There was no shortage of market moving events last week even though it was a much shorter trading week with markets closed early Thursday and closed all day Friday. It was another week of fresh record closing highs for the S&P and Nasdaq, which rose 1.72% and 1.62% respectively, while the Dow’s 2% increase put it less than 1% from its own highs. There was no clear winner for the week, with broad participation for US stocks. The upside was driven by trade optimism with a key deal announced, the passage of the One Big Beautiful Bill, and solid labor market data.

While we expect volatility to continue in the coming weeks due to trade/tariff concerns, a key deal was made last week between the US and Vietnam. The Trump Administration said it struck a deal with Vietnam where products made entirely in the country will see a 10% tariff while goods with a higher number of foreign content will see a higher tariff of 20% or more. The deal also includes a 40% tariff on goods that are transshipped through Vietnam, where goods are made elsewhere and sent to the US through Vietnam to avoid additional tariffs, which was a key sticking point for the US. Vietnam also agreed to give the US more access to its markets and pledges to buy more US goods and eliminate certain tariffs.

We expect more deals like this to be announced over the next several weeks, but this week includes a key deadlines on July 9. This is when the pause to the April 2 reciprocal tariffs is ended and the high tariffs go back in effect. While this could be delayed, as suggested by Treasury Secretary Bessent over the weekend, it was confirmed by Trump he does not intend to delay the tariffs (early Monday reports indicate the delay may be until August 1).

Trump did say however he is planning to send letters to trading partners over the coming days to tell them what the new tariff rate will be. As was the case in April, we expect this to be a negotiating factor that will bring trading partners to the table, but create more uncertainty and volatility over the short-medium-term.

Markets finally have certainty on the tax front after Congress passed and Trump signed the One Big Beautiful Bill Act into law just in time for the July 4 deadline. After tense moments and a dramatic overnight session, the House passed the bill Thursday after a record setting floor speech of over 8 hours by House Minority leader Hakeem Jeffries. The passage removes another overhang for stocks and gives companies a better ability to provide financial estimates for investors.

US companies will benefit from certain capital expenditure and research and development features in the bill while taxpayers will benefit as the 2017 Tax Cuts and Jobs Act tax cuts will be made permanent, as well as several campaign promises like tax relief on tips, overtime pay, and social security.
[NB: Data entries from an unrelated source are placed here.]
(** A patch, as far as the program reads it. *)
Record Patch {OI : ObjIds} := { path : list (ObjId * Property) }.

Class Automerges {OI : ObjIds} := {
  ChangeHash : Type;
  ChangeHash_eq_dec :: EqDecision ChangeHash;
  ChangeHash_countable :: Countable ChangeHash;
  Doc : Type;
  Tx : Type;
  SyncState : Type;
  SyncMsg : Type;
  PatchLog : Type;
  doc_read :: ReadDoc Doc;
  tx_write :: Transactable Tx;
  new_doc : Doc;
  load : bytes -> outcome string Doc;
  save : Doc -> bytes;
  save_after : Doc -> list ChangeHash -> bytes;
  load_incremental : bytes -> action Doc string unit;
  get_heads : Doc -> list ChangeHash;
  transact : forall {E A : Type}, action Tx E A -> action Doc (Failure E) A;
  new_sync_state : SyncState;
  sync_generate : Doc -> SyncState -> option SyncMsg * SyncState;
  sync_receive : SyncMsg -> action (Doc * SyncState * PatchLog) string unit;
  patch_log_new : bool -> PatchLog;
  make_patches_of : Doc -> PatchLog -> list Patch * PatchLog;
  hydrate_message : Doc -> ObjId -> nat -> outcome string ChatMessage;
  reconcile_init : ChatInit -> action Tx string unit;
}.

(** The ghost view: the objects a document or an open transaction shows, the changes a
    document consists of, and the transaction a document opens. *)
Class DocViews {OI : ObjIds} (AM : Automerges) := {
  objs : Doc -> gmap ObjId Obj;
  tx_objs : Tx -> gmap ObjId Obj;
  changes : Doc -> gset ChangeHash;
  begin_tx : Doc -> Tx;
}.

(** [replays acc bs acc']: [bs] is a concatenation of incremental saves, each taken since
    the heads of a document whose changes were there by then; reading it takes the
    changes [acc] to [acc']. *)
Inductive replays {OI : ObjIds} {AM : Automerges} {V : DocViews AM} :
    gset ChangeHash -> bytes -> gset ChangeHash -> Prop :=
| replays_nil acc : replays acc [] acc
| replays_cons acc d0 d1 bs acc' :
    changes d0 ⊆ changes d1 -> changes d0 ⊆ acc ->
    replays (acc ∪ changes d1) bs acc' ->
    replays acc (save_after d1 (get_heads d0) ++ bs) acc'.

Class AutomergeLaws {OI : ObjIds} (AM : Automerges) (V : DocViews AM) : Prop := {
  doc_read_laws :: ReadDocLaws Doc objs;
  tx_laws :: TransactableLaws Tx tx_objs;
  (* a document is its set of changes *)
  changes_objs d d' : changes d = changes d' -> objs d = objs d';
  changes_heads d d' : changes d = changes d' -> get_heads d = get_heads d';
  new_doc_objs : objs new_doc = {[ROOT := MapObj ∅]};
  (* storage *)
  load_save d : exists d', load (save d) = Ok d' /\ changes d' = changes d;
  save_after_empty d0 d :
    changes d0 ⊆ changes d ->
    save_after d (get_heads d0) = [] <-> changes d = changes d0;
  load_replays d bs acc :
    replays (changes d) bs acc ->
    exists d', load_incremental bs d = (Ok tt, d') /\ changes d' = acc;
  (* transactions: commit on success, roll back on error and on unwinding *)
  begin_objs d : tx_objs (begin_tx d) = objs d;
  transact_ok {E A} (f : action Tx E A) d a t :
    f (begin_tx d) = (Ok a, t) ->
    exists d', transact f d = (Ok a, d') /\ objs d' = tx_objs t /\ changes d ⊆ changes d';
  transact_err {E A} (f : action Tx E A) d e t :
    f (begin_tx d) = (Err e, t) ->
    exists n d', transact f d = (Err (Build_Failure e n), d') /\ changes d' = changes d;
  transact_panic {E A} (f : action Tx E A) d t :
    f (begin_tx d) = (Panic, t) ->
    exists d', transact f d = (Panic, d') /\ changes d' = changes d;
  (* receiving only adds changes *)
  sync_receive_grows m d st pl r d' st' pl' :
    sync_receive m (d, st, pl) = (r, (d', st', pl')) -> changes d ⊆ changes d';
  (* the derived code *)
  hydrate_element d l xs i e m :
    list_at (objs d) l = Some xs -> xs !! i = Some e -> read_msg (objs d) e = Some m ->
    hydrate_message d l i = Ok m;
  reconcile_empty t s :
    map_at (tx_objs t) ROOT = Some ∅ ->
    exists id t', reconcile_init {| init_chat_id := s |} t = (Ok tt, t') /\
      tx_objs t' = <[ROOT := MapObj {["chat_id" := (Scalar (Str s), id)]}]> (tx_objs t);
}.

(** What a received message's patches say of the elements of the lists under the root's
    keys: a patch inside such an element names it as it is in the new document, and every
    readable element without one was in its list before and reads as it did. *)
Class PatchLaws {OI : ObjIds} (AM : Automerges) (V : DocViews AM) : Prop := {
  patches_located m d st d' st' pl p o k l i rest :
    sync_receive m (d, st, patch_log_new true) = (Ok tt, (d', st', pl)) ->
    p ∈ (make_patches_of d' pl).1 -> path p = (o, PMap k) :: (l, PSeq i) :: rest ->
    key_object (objs d') k = Some l /\ exists xs, list_at (objs d') l = Some xs /\ i < length xs;
  patches_complete m d st d' st' pl k l xs i e msg :
    sync_receive m (d, st, patch_log_new true) = (Ok tt, (d', st', pl)) ->
    key_object (objs d') k = Some l -> list_at (objs d') l = Some xs -> xs !! i = Some e ->
    read_msg (objs d') e = Some msg ->
    (exists p o rest, p ∈ (make_patches_of d' pl).1 /\ path p = (o, PMap k) :: (l, PSeq i) :: rest) \/
    (key_object (objs d) k = Some l /\
     exists xs0, list_at (objs d) l = Some xs0 /\ e ∈ xs0 /\ read_msg (objs d) e = Some msg);
}.

(** ** A concrete implementation: a change is a numbered snapshot of all objects, and the
    document shows its latest one. *)
Module ToyDoc.
#[export] Instance toy_ids : ObjIds := {| ObjId := nat; ROOT := 0 |}.

#[export] Instance ObjType_countable : Countable ObjType.
Proof.
  refine (inj_countable' (fun t => match t with ObjMap => 0 | ObjList => 1 | ObjText => 2 | ObjTable => 3 end)
    (fun n => match n with 0 => ObjMap | 1 => ObjList | 2 => ObjText | _ => ObjTable end) _).
  by intros [].
Defined.
#[export] Instance ObjType_serial : Serial ObjType.
Proof.
  refine (serial_via (fun t => match t with ObjMap => 0 | ObjList => 1 | ObjText => 2 | ObjTable => 3 end)
    (fun n => match n with 0 => ObjMap | 1 => ObjList | 2 => ObjText | _ => ObjTable end) _).
  by intros [].
Defined.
Other key features include phasing out/removing clean energy initiatives, more funding for defense and border security, and a number of changes in Medicare and Medicaid like eligibility requirements. Overall the bill is a big positive for stocks but created a little more worry for bond markets as it will raise the government debt level.

The other market driving event was the week’s labor market data. The first report was Tuesday’s job openings and labor turnover survey that showed an uptick in the number of job openings, but it remains within the recent range of 7-8 million which is the “normal” range historically. The second was ADP’s payroll data that was more disappointing. It said saw a loss of 33,000 payrolls in June versus the expected gain of around 100,000.
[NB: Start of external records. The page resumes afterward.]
Lemma read_msg_extends o o' e m : extends o o' -> read_msg o e = Some m -> read_msg o' e = Some m.
Proof.
  intros He. unfold read_msg. destruct e as [[[]|] mid]; try done. intros Hm.
  destruct (map_at o mid) as [mm|] eqn:Emm; [|done]. destruct (He _ _ Emm) as (mm' & -> & Hsub).
  simpl in *.
  destruct (str_field mm "id") as [i|] eqn:Ei; [|done]. rewrite (str_field_mono _ _ _ _ Hsub Ei). simpl in *.
  destruct (str_field mm "sender_node_id") as [s|] eqn:Es; [|done]. rewrite (str_field_mono _ _ _ _ Hsub Es).
  simpl in *. destruct (map_field o mm "content") as [c|] eqn:Ec; [|done].
  destruct (map_field_mono _ _ _ _ _ _ He Hsub Ec) as (c' & -> & Hc). simpl in *.
  destruct (str_field c "Text") as [t|] eqn:Et; [|done]. rewrite (str_field_mono _ _ _ _ Hc Et). simpl in *.
  destruct (int_field mm "created_at") as [z|] eqn:Ez; [|done]. rewrite (int_field_mono _ _ _ _ Hsub Ez).
  simpl in *. destruct (int_field mm "updated_at") as [z'|] eqn:Ez'; [|done].
  by rewrite (int_field_mono _ _ _ _ Hsub Ez').
Qed.

Lemma mapM_read_extends o o' xs ms :
  extends o o' -> mapM (read_msg o) xs = Some ms -> mapM (read_msg o') xs = Some ms.
Proof.
  intros He. rewrite !mapM_Some. intros Hf. eapply Forall2_impl; [exact Hf|].
  intros x y. by apply read_msg_extends.
Qed.

(** *** How the writes change maps and lists *)
Lemma map_at_insert o i x j :
  map_at (<[i := x]> o) j =
    if decide (i = j) then match x with MapObj m => Some m | ListObj _ => None end else map_at o j.
Proof. unfold map_at. rewrite lookup_insert. by destruct (decide (i = j)), x. Qed.

Lemma map_at_updated o o' i m : o' = <[i := MapObj m]> o -> map_at o' i = Some m.
Proof. intros ->. by rewrite map_at_insert, decide_True. Qed.

Lemma list_at_insert o i x j :
  list_at (<[i := x]> o) j =
    if decide (i = j) then match x with ListObj l => Some l | MapObj _ => None end else list_at o j.
Proof. unfold list_at. rewrite lookup_insert. by destruct (decide (i = j)), x. Qed.

Lemma map_at_present o i m : map_at o i = Some m -> o !! i <> None.
Proof. unfold map_at. by destruct (o !! i). Qed.

Lemma list_at_present o i l : list_at o i = Some l -> o !! i <> None.
Proof. unfold list_at. by destruct (o !! i). Qed.

Lemma map_list_ne o i j m l : map_at o i = Some m -> list_at o j = Some l -> i <> j.
Proof. unfold map_at, list_at. intros Hm Hl ->. by destruct (o !! j) as [[]|]. Qed.

End Root.

Section AppendFacts.
Context {OI : ObjIds} {T : Type} {Tr : Transactable T} {view : T -> gmap ObjId Obj}
  {Laws : TransactableLaws T view}.

Lemma act_map_err_ok {W E E' A} (f : E -> E') (c : action W E A) w a w' :
  c w = (Ok a, w') -> act_map_err f c w = (Ok (E := E') a, w').
Proof. unfold act_map_err. by intros ->. Qed.

(** Runs the next call of a sequence, whose result is known. *)
Local Ltac run_ok H := rewrite (bind_ok _ _ _ _ _ (act_map_err_ok Automerge _ _ _ _ H)).

(** What [append_message] leaves as it was: every map entry, and every other list. *)
Record appended (lid : ObjId) (o o' : gmap ObjId Obj) : Prop := {
  app_maps i m : map_at o i = Some m -> map_at o' i = Some m;
  app_lists l ys : l <> lid -> list_at o l = Some ys -> list_at o' l = Some ys;
}.

Lemma append_message_spec t lid xs msg :
  list_at (view t) lid = Some xs ->
  exists e t', append_message {| inner := lid |} msg t = (Ok tt, t') /\
    list_at (view t') lid = Some (xs ++ [e]) /\ read_msg (view t') e = Some msg /\
    appended lid (view t) (view t').
Proof using Laws.
  intros Hxs.
  destruct (insert_object_list t lid xs (length xs) ObjMap Hxs (le_n _)) as (mid & t1 & E1 & Hmid & V1).
  rewrite firstn_all, drop_all in V1. simpl in V1.
  assert (lid <> mid) as Hlm by (intros ->; by apply list_at_present in Hxs).
  assert (map_at (view t1) mid = Some ∅) as M1
    by (by rewrite V1, map_at_insert, decide_True by done).
  destruct (put_map t1 mid _ keys.ID (Str (msg_id msg)) M1) as (i1 & t2 & E2 & V2).
  pose proof (map_at_updated _ _ _ _ V2) as M2.
  destruct (put_map t2 mid _ keys.SENDER (Str (sender_node_id msg)) M2) as (i2 & t3 & E3 & V3).
  pose proof (map_at_updated _ _ _ _ V3) as M3.
  destruct (put_map t3 mid _ keys.CREATED_AT (Int (created_at msg)) M3) as (i3 & t4 & E4 & V4).
  pose proof (map_at_updated _ _ _ _ V4) as M4.
  destruct (put_map t4 mid _ keys.UPDATED_AT (Int (updated_at msg)) M4) as (i4 & t5 & E5 & V5).
  pose proof (map_at_updated _ _ _ _ V5) as M5.
  destruct (put_object_map t5 mid _ keys.CONTENT ObjMap M5) as (cid & t6 & E6 & Hcid & V6).
  assert (mid <> cid) as Hmc by (intros ->; by apply map_at_present in M5).
  assert (map_at (view t6) cid = Some ∅) as M6
    by (by rewrite V6, map_at_insert, decide_True by done).
  destruct (content msg) as [text] eqn:Ec.
  destruct (put_map t6 cid _ keys.CONTENT_TEXT (Str text) M6) as (i5 & t7 & E7 & V7).
  rewrite V4, V3, V2, V1, !insert_insert_eq in V5. rewrite V5, insert_insert_eq in V6.
  rewrite V6, insert_insert_eq in V7.
  rewrite V5, lookup_insert_ne in Hcid by done.
  assert (lid <> cid) as Hlc by (intros ->; by rewrite lookup_insert_eq in Hcid).
  rewrite lookup_insert_ne in Hcid by done. clear V1 V2 V3 V4 V5 V6 M1 M2 M3 M4 M5 M6.
  exists (Object ObjMap, mid), t7. split.
  { unfold append_message, bind at 1, gets, list_len. cbn [inner].
    rewrite (length_list t lid xs Hxs).
    by run_ok E1; run_ok E2; run_ok E3; run_ok E4; run_ok E5; run_ok E6; rewrite Ec; apply act_map_err_ok. }
  rewrite V7. split_and!; [| |split].
  - by rewrite !list_at_insert, !decide_False, decide_True by done.
  - unfold read_msg, map_field. rewrite map_at_insert, decide_False, map_at_insert, decide_True by done.
    unfold str_field, int_field, keys.ID, keys.SENDER, keys.CREATED_AT, keys.UPDATED_AT, keys.CONTENT, keys.CONTENT_TEXT. simpl. simplify_map_eq.
    rewrite map_at_insert, decide_True by done. simpl. simplify_map_eq. destruct msg. simpl in *. by subst.
  - intros i m Hm. pose proof (map_at_present _ _ _ Hm) as Hp.
    rewrite !map_at_insert, !decide_False; [done|..]; try (intros ->; done).
    intros <-. by eapply map_list_ne.
  - intros l ys Hne Hl. pose proof (list_at_present _ _ _ Hl) as Hp.
    rewrite !list_at_insert, !decide_False; try done; by intros ->.
Qed.

Lemma peer_list_at_same_root o o' p :
  map_at o' ROOT = map_at o ROOT -> peer_list_at o' p = peer_list_at o p.
Proof. unfold peer_list_at. by intros ->. Qed.

(** Appending to a peer's list of a chat document: the list gets the message at its end,
    every other list stays. *)
Lemma append_represents t h p lid ms msg :
  represents (view t) h -> h !! p = Some ms -> peer_list_at (view t) p = Some lid ->
  exists t', append_message {| inner := lid |} msg t = (Ok tt, t') /\
    represents (view t') (<[p := ms ++ [msg]]> h).
Proof using Laws.
  intros [[m Hroot] Hlist Hnone Hdist] Hp Hlid.
  destruct (Hlist p ms Hp) as (lid' & Hlid' & xs & Hxs & Hms). simplify_eq.
  destruct (append_message_spec t lid xs msg Hxs) as (e & t' & E & Hxs' & He & [Hmaps Hlists]).
  exists t'. split; [done|].
  assert (extends (view t) (view t')) as Hext by (intros i m' Hm'; eauto).
  assert (forall q, peer_list_at (view t') q = peer_list_at (view t) q) as Hpeer.
  { intros q. apply peer_list_at_same_root. by rewrite Hroot, (Hmaps _ _ Hroot). }
  split.
  - eauto.
  - intros q ms'. rewrite Hpeer. destruct (decide (p = q)) as [<-|Hne].
    + rewrite lookup_insert_eq. intros [= <-]. exists lid. split; [done|].
      exists (xs ++ [e]). split; [done|]. apply mapM_Some, Forall2_app; [|by repeat constructor].
      by apply mapM_Some, (mapM_read_extends (view t)).
    + rewrite lookup_insert_ne by done. intros Hq.
      destruct (Hlist q ms' Hq) as (lq & Hlq & ys & Hys & Hms'). exists lq. split; [done|].
      exists ys. split; [|by eapply mapM_read_extends].
      apply Hlists; [|done]. intros ->. by eapply Hne, Hdist.
  - intros q. destruct (decide (p = q)) as [<-|Hne]; [by rewrite lookup_insert_eq|].
    rewrite lookup_insert_ne, Hpeer by done. apply Hnone.
  - intros q q' l. rewrite !Hpeer. apply Hdist.
Qed.

(** A fresh list under a new peer's key. *)
Lemma represents_new_list o o' h p m lid :
  represents o h -> map_at o ROOT = Some m -> h !! p = None -> o !! lid = None ->
  o' = <[lid := empty_obj ObjList]> (<[ROOT := MapObj (<[peer_list_key p := (Object ObjList, lid)]> m)]> o) ->
  peer_list_at o' p = Some lid /\ represents o' (<[p := []]> h).
Proof.
  intros [_ Hlist Hnone Hdist] Hroot Ep Hfresh V.
  assert (forall q, peer_list_at o q = snd <$> m !! peer_list_key q) as Hpeer
    by (intros q; unfold peer_list_at; by rewrite Hroot).
  assert (lid <> ROOT) as Hlr by (intros Heq; rewrite <- Heq in Hroot; by apply map_at_present in Hroot).
  assert (forall q, peer_list_at o' q = if decide (p = q) then Some lid else peer_list_at o q) as Hpeer'.
  { intros q. unfold peer_list_at at 1. rewrite V, !map_at_insert, decide_False, decide_True by done.
    simpl. rewrite Hpeer. destruct (decide (p = q)) as [<-|Hne]; [by rewrite lookup_insert_eq|].
    rewrite lookup_insert_ne; [done|]. unfold peer_list_key. by intros ?%(inj _). }
  split; [by rewrite Hpeer', decide_True|]. assert (extends o o') as Hext.
  { intros i mi Hi. rewrite V, !map_at_insert. rewrite decide_False by (intros ->; by apply map_at_present in Hi).
    destruct (decide (ROOT = i)) as [<-|]; [|by exists mi].
    simplify_eq. eexists. split; [done|]. apply insert_subseteq.
    apply (fmap_None snd). by rewrite <- Hpeer, Hnone. }
  split.
  - destruct (Hext _ _ Hroot) as (m' & ? & _). eauto.
  - intros q ms. rewrite Hpeer'. destruct (decide (p = q)) as [<-|Hne].
    + rewrite lookup_insert_eq. intros [= <-]. exists lid. split; [done|]. exists [].
      by rewrite V, list_at_insert, decide_True.
    + rewrite lookup_insert_ne by done. intros Hq.
      destruct (Hlist q ms Hq) as (lq & Hlq & ys & Hys & Hms). exists lq. split; [done|].
      exists ys. split; [|by eapply mapM_read_extends]. rewrite V, !list_at_insert.
      rewrite decide_False by (intros ->; by apply list_at_present in Hys).
      rewrite decide_False; [done|]. by eapply map_list_ne.
  - intros q. destruct (decide (p = q)) as [<-|Hne]; [by rewrite lookup_insert_eq|].
    rewrite lookup_insert_ne, Hpeer', decide_False by done. apply Hnone.
  - assert (forall q, peer_list_at o q <> Some lid) as Hold.
    { intros q Hl. destruct (h !! q) as [ms|] eqn:Eq; [|by rewrite (Hnone q Eq) in Hl].
      destruct (Hlist q ms Eq) as (l & Hl' & ys & Hys & _). simplify_eq. by apply list_at_present in Hys. }
    intros q q' l. rewrite !Hpeer'.
    destruct (decide (p = q)), (decide (p = q')); intros H1 H2; simplify_eq; try done;
      [by apply Hold in H2|by apply Hold in H1|by eapply Hdist].
Qed.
But the most anticipated report for the week was Thursday’s Department of Labor employment situation report where the expectation was for an additional 110,000 payrolls in June. The data showed an additional 147,000 payrolls with households reporting a higher degree of employment. This resulted in a lower unemployment rate of 4.1% in June, down from 4.2% in May.

This helps the Fed and Jerome Powell justify their stance of being patient and waiting for more economic data before making any policy moves. The data continues to suggest a strong economy and persistently high inflation, reinforcing the case that there is no urgency for the Fed to cut rates.
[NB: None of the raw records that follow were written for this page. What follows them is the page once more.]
Lemma acknowledged_never_lost_witness :
  exists s0 s2 r w', saved_prefix ∅ s0 /\
    run_op (OpAdd 5 (0 : @Uuid uuids) (Text "a")) s0 = (true, s2) /\
    new cid (quiet (store (run_ops [OpResetDoc; OpGenerate] s2).2)) = (Ok r, w') /\
    changes (doc s2.1) ⊆ changes (doc r).
Proof.
  destruct opened as (rp & w & E & Hc & Hf & Hr & Hs & _).
  destruct (add_message_doc 5 (0 : @Uuid uuids) (Text "a") (rp, w) ∅ Hr) as (d' & _ & Hsub & _ & Ea).
  destruct (persist_and_generate ∅ (set_doc d' rp, w)
    (fun m => (message_of rp 5 (0 : @Uuid uuids) (Text "a"), m))
    (add_message 5 (0 : @Uuid uuids) (Text "a") (rp, w)).1
    (add_message 5 (0 : @Uuid uuids) (Text "a") (rp, w)).2) as (_ & _ & _ & _ & Hok).
  { by apply (saved_prefix_frame ∅ (rp, w)). }
  { rewrite Ea. by destruct (bind _ _ _). }
  destruct Hok as [[[a Ha] _]|[Hn _]].
  2: { exfalso. apply Hn. unfold faultless. simpl. rewrite Hf. constructor. }
  set (s2 := (add_message 5 (0 : @Uuid uuids) (Text "a") (rp, w)).2).
  assert (run_op (OpAdd 5 (0 : @Uuid uuids) (Text "a")) (rp, w) = (true, s2)) as Hrun.
  { unfold s2. simpl. destruct (add_message _ _ _ _) as [o s']. cbn [fst snd] in *. by subst o. }
  destruct (acknowledged_never_lost (rp, w) [] (OpAdd 5 (0 : @Uuid uuids) (Text "a")) s2
    [OpResetDoc; OpGenerate] (quiet (store (run_ops [OpResetDoc; OpGenerate] s2).2)) Hs I Hrun eq_refl eq_refl)
    as (r & w' & E' & Hsub').
  cbn [fst] in E'. rewrite Hc in E'. exists (rp, w), s2, r, w'. by do 3 (split; [done|]).
Defined.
Markets now turn to a slower week with very little (no notable) economic data or earnings report, and no Fed speak. Any market moving events will likely come from the trade/tariff side of things. Looking forward the next big market catalyst is second quarter earnings season which kicks off next week.

Week in Review:

Stocks were higher across the board last week with broad participation as the S&P 500 equally weighted outperformed the cap weighted index 2.37% to 1.72%. The four major US indices finished as follows: Russell 2000 +3.52%, Dow +2.30%, S&P 500 +1.72%, and Nasdaq +1.62%. Volatility (as measured by the VIX) was much more calm with the volatility index relatively unchanged. Treasuries continue to bounce back and forth with last week seeing higher yields, likely due to a combination of stronger data and the passage of the One Big Beautiful Bill. The 2-year Treasury yield rose 14 basis points to 3.89% while the 10-year yield rose 6 bps to 4.35%. The dollar index fell 0.23% and remains at the lowest level in over three years. Gold rose 1.80%, Bitcoin increased 0.88%, and oil was up 1.50%.

Recent Economic Data

  • Employment Report: In June total payrolls increased 147,000, above the estimated range and the consensus expectation of about 110,000, and the most job additions in over a year. Revisions, which have consistently been negative in this report for a few years now, were actually positive with April revised up 11,000 payrolls to 158,000 while May was revised up 5,000 to 144,000. There was a decline in payrolls in manufacturing, trade, and professional services, while the biggest increases were in health care, construction, and a very big increase in government (made up over half June’s new payrolls). Private payrolls (non-govt) increased 74,000, lower than expected. On the other hand, the household data showed the labor force fell 130,000 (but up 2.4 million over the past year), the number of people employed increased 93,000 (up 2.2 million the past year), and the number unemployed fell 222,000 (but up 166,000 over the past year). This resulted in the unemployment rate falling 0.1% to 4.1% and the U-6 underemployment rate falling 0.1% to 7.7%. Wages grew 0.2% in the month, slowing from recent months, and is up 3.7% over the past year, coming down from 3.9% from May.
  • Jobs Openings and Labor Turnover Survey: The number of job openings the last day of May was 7.769 million, an increase of 374k from the prior month and the highest since November, although still within its recent range of 7.1 million to 7.8 million. The number of hires was down 112,000, but relatively unchanged over the past year and a little below its historical average of 5.2 million. The number of separations fell 71,000 to 5.242 million (relatively unchanged from a year ago) with the quits rising 78,000 but again, relatively unchanged over the past year.
  • ADP Payrolls: ADP reported private employers shed 33,000 jobs in June, versus the expectations of an increase of about 100,000 payrolls. ADP Chief Economist said, “Though layoffs continue to be rare, a hesitancy to hire and a reluctance to replace departing workers led to job losses last month.” Payroll declines were seen most in professional services and education/health services, and increases were seen in a broad number of sectors including leisure and hospitality, trade, and manufacturing.
  • Jobless Claims: The number of jobless claims the week ended June 28 was 233,000, down 4k from the prior week with the four-week average down 4k to 241,500. The number of continuing claims was unchanged at 1.964 million while the four-week average increased 15k to 1.954 million.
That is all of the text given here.